Work instruction => Each line at or after the one containing "VmmForkClaims.v" should be transcribed exactly, up to and including the final line of the data.

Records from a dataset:
- - -

(* ===== verification/_CoqProject ===== *)
-Q . S2P
Prelude.v
Util.v
Mem.v
Str.v
StrSpec.v
FormatSpec.v
LogText.v
Bitset.v
Pmm.v
Locks.v
Heap.v
HeapSpec.v
HeapProofs.v
HeapClaims.v
Kmalloc.v
Boot.v
Multiboot.v
MultibootSpec.v
MultibootClaims.v
DList.v
Sched.v
SchedSpec.v
SchedClaims.v
KernelTask.v
Gdt.v
Irq.v
Timer.v
Ipc.v
IpcSpec.v
IpcClaims.v
Crc32.v
HostIo.v
Serializer.v
Vmm.v
VmmSpec.v
Mmap.v
VmmClaims.v
MmapClaims.v
VmmSpaces.v
VmmHeap.v
VmmWindow.v
VmmClone.v
VmmCloneSpec.v
VmmDestroy.v
VmmPool.v
VmmMachine.v
VmmForkClaims.v
Initrd.v
InitrdClaims.v
Kdebug.v
KdebugClaims.v
KdebugSyms.v
Runtime.v
RuntimeClaims.v
Elf.v
ElfSpec.v
ElfClaims.v
Blk.v
BlkClaims.v
Rpcgen.v
RpcgenClaims.v
Cgen.v
Rpcstub.v
RpcWire.v
RpcgenOut.v
RpcServer.v
RpcCall.v
RpcNet.v
RpcMsg.v
RpcDispatch.v
RpcClient.v
RpcReply.v
RpcStubCall.v
RpcClaims.v
Vfs.v
VfsClaims.v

- - -

Final answer =>
VmmForkClaims.v
Initrd.v
InitrdClaims.v
Kdebug.v
KdebugClaims.v
KdebugSyms.v
Runtime.v
RuntimeClaims.v
Elf.v
ElfSpec.v
ElfClaims.v
Blk.v
BlkClaims.v
Rpcgen.v
RpcgenClaims.v
Cgen.v
Rpcstub.v
RpcWire.v
RpcgenOut.v
RpcServer.v
RpcCall.v
RpcNet.v
RpcMsg.v
RpcDispatch.v
RpcClient.v
RpcReply.v
RpcStubCall.v
RpcClaims.v
Vfs.v
VfsClaims.v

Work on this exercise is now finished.